I haven't had an at fault accident since the week after I got my license 20 years an 11 months ago and had the most embarrassing accident ever. (Only other accidents: I spun out at the bottom of a very steep hill in an ice storm and just stopped clear of everything with no one behind me; I was rear ended once while sitting at a light, the people behind me just misjudged the distance; and there was that weirdness recently with Janet McQueen backing into me in a parking lot while I honked furiously to get her attention and failed.) Yes, speed can exacerbate the damage of an accident but, within certain limits, speed doesn't cause accidents. (Variance in speed is a bigger issue than absolute speed in predicting accidents - setting speed limits too far below the design speed leads to more accidents for this reason.) So I nearly always keep my speed below a reasonable threshold.

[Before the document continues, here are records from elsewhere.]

(* ===== verification/Elf.v ===== *)
(** * Program images

    Model of [elf_load] of src/kernel/elf.cpp on the bytes of the image; a
    read past them is undefined.  The address space is that of the process,
    named by the address of its [AddressSpace]. *)

From S2P Require Import Prelude Bytes Pmm PmmBlocks PageAlloc KernelHeap Vmm.
Open Scope Z_scope.

Definition PT_LOAD : Z := 1.
Definition PF_X : Z := 1.
Definition PF_W : Z := 2.
Definition sizeof_Elf64_Phdr : Z := 56.

(** [n] bytes at offset [off]. *)
Definition image_bytes (data : list Z) (off n : Z) : option (list Z) :=
  if (0 <=? off) && (0 <=? n) && (off + n <=? Z.of_nat (length data))
  then Some (take (Z.to_nat n) (drop (Z.to_nat off) data)) else None.

Definition field (data : list Z) (off n : Z) : option Z := le_value <$> image_bytes data off n.

(** Fields of the file header, by offset. *)
Definition e_ident (data : list Z) (i : Z) : option Z := field data i 1.
Definition e_machine (data : list Z) : option Z := field data 18 2.
Definition e_entry (data : list Z) : option Z := field data 24 8.
Definition e_phoff (data : list Z) : option Z := field data 32 8.
Definition e_phnum (data : list Z) : option Z := field data 56 2.

(** The fields of a program header the loader reads. *)
Record Elf64_Phdr := mkPhdr {
  p_type : Z; p_flags : Z; p_offset : Z; p_vaddr : Z; p_filesz : Z; p_memsz : Z
}.

Definition phdr_type (data : list Z) (ph : Z) : option Z := field data ph 4.
Definition phdr_read (data : list Z) (ph : Z) : option Elf64_Phdr :=
  t ← field data ph 4; f ← field data (ph + 4) 4; o ← field data (ph + 8) 8;
  v ← field data (ph + 16) 8; fs ← field data (ph + 32) 8; ms ← field data (ph + 40) 8;
  Some (mkPhdr t f o v fs ms).

(** [uint32_t flags]: the assignment of [PAGE_NX], bit 63, is cut off. *)
Definition seg_flags (ph : Elf64_Phdr) : Z :=
  let flags := u32 PAGE_USER in
  let flags := if has_flag (p_flags ph) PF_W then u32 (Z.lor flags PAGE_WRITE) else flags in
  if negb (has_flag (p_flags ph) PF_X) then u32 (Z.lor flags PAGE_NX) else flags.

Section elf.
Context {H PA : Type} `{!KernelHeap H} `{!PageAllocator PA}.
Abbreviation W := (M (vmm H PA)).

(** The copy into the page at [v], whose frame is mapped at [page_virt]. *)
Definition copy_segment_page (data : list Z) (ph : Elf64_Phdr) (v page_virt : Z) : W () :=
  let page_start := v in
  let seg_start := p_vaddr ph in
  let seg_end := p_vaddr ph +64 p_filesz ph in
  if (page_start +64 PAGE_SIZE <=? seg_start) || (seg_end <=? page_start) then mret ()
  else
    let copy_start := if page_start <? seg_start then seg_start else page_start in
    let copy_end := if seg_end <? page_start +64 PAGE_SIZE then seg_end else page_start +64 PAGE_SIZE in
    let offset_in_data := copy_start -64 seg_start in
    let offset_in_page := copy_start -64 page_start in
    let copy_size := copy_end -64 copy_start in
    bs ← deref (image_bytes data (p_offset ph + offset_in_data) copy_size);
    modify (λ s, set_vm_mem (mem_write (vm_mem s) (page_virt +64 offset_in_page) bs) s).

(** One page of a segment; [false] when there is no memory.  The result of
    [vmm_map_page] is not looked at. *)
Definition load_page (a : Z) (data : list Z) (ph : Elf64_Phdr) (v : Z) : W bool :=
  p ← vm_page_op (pa_alloc 1);
  if p =? 0 then mret false
  else
    _ ← vmm_map_page a v p (seg_flags ph);
    h ← hhdm;
    copy_segment_page data ph v (p +64 h);;
    mret true.

(** [for (v = start; v < end; v += PAGE_SIZE)] *)
Fixpoint load_pages (fuel : nat) (a : Z) (data : list Z) (ph : Elf64_Phdr) (v end_ : Z) : W bool :=
  match fuel with
  | O => undefined
  | S fuel =>
    if v <? end_ then
      ok ← load_page a data ph v;
      if (ok : bool) then load_pages fuel a data ph (v +64 PAGE_SIZE) end_ else mret false
    else mret true
  end.

Definition load_segment (a : Z) (data : list Z) (ph : Elf64_Phdr) : W bool :=
  let start := page_align_down (p_vaddr ph) in
  let end_ := page_align_up (p_vaddr ph +64 p_memsz ph) in
  load_pages (S (Z.to_nat ((end_ - start) / PAGE_SIZE))) a data ph start end_.

(** The loop over the program headers, [n] of them from offset [ph]. *)
Fixpoint load_segments (n : nat) (a : Z) (data : list Z) (ph : Z) : W bool :=
  match n with
  | O => mret true
  | S n =>
    t ← deref (phdr_type data ph);
    if negb (t =? PT_LOAD) then load_segments n a data (ph + sizeof_Elf64_Phdr)
    else
      p ← deref (phdr_read data ph);
      ok ← load_segment a data p;
      if (ok : bool) then load_segments n a data (ph + sizeof_Elf64_Phdr) else mret false
  end.

(** The four bytes of the magic number, compared in order. *)
Definition bad_magic (data : list Z) : W bool :=
  b0 ← deref (e_ident data 0);
  if negb (b0 =? 0x7F) then mret true else
  b1 ← deref (e_ident data 1);
  if negb (b1 =? 0x45) then mret true else
  b2 ← deref (e_ident data 2);
  if negb (b2 =? 0x4C) then mret true else
  b3 ← deref (e_ident data 3);
  mret (negb (b3 =? 0x46)).

Definition elf_load (a : Z) (data : list Z) : W Z :=
  bad ← bad_magic data;
  if (bad : bool) then mret 0
  else
    m ← deref (e_machine data);
    if negb (m =? 0x3E) then mret 0
    else
      phoff ← deref (e_phoff data);
      phnum ← deref (e_phnum data);
      ok ← load_segments (Z.to_nat phnum) a data phoff;
      if (ok : bool) then deref (e_entry data) else mret 0.
End elf.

I haven't had a ticket in something like 14 years. Until this year. My theory is that the economy pushed the ticketing threshold lower. Plus, the circumstances of that first ticket were such that I thought I was going to be run off the road, so I sped up to get out of the way of the crazy guy- who happened to be the cop running without lights. But hey, why bother fighting it when there's traffic school? I thought I had a decade or so before another ticket came along.
Anyhow, I was going a bit fast, but not too fast and not nearly as fast as the officer claimed - based on pacing me for 15 seconds from so far back as to be laughable. Even for the speed the ticket is at, I got mocked at the office for getting a ticket at "the standard cruising speed". So I'm challenging the ticket. It's pretty much my word against hers, so I'll probably have to pay it but that was not a reasonable ticket. My primary strategy is to hope my officer doesn't show up, which results in a ticket dismissal. Considering that 70% of the people in my courtroom who were there for a trial had theirs dismissed, I'm holding out hope. Especially now that I have my court date.
Yep. Yours truly will be in traffic court the Friday afternoon of 9/11. What do you think? Will my ticketing officer be participating in a remembrance ceremony, or feeling all self righteous and determined to show up and make the case?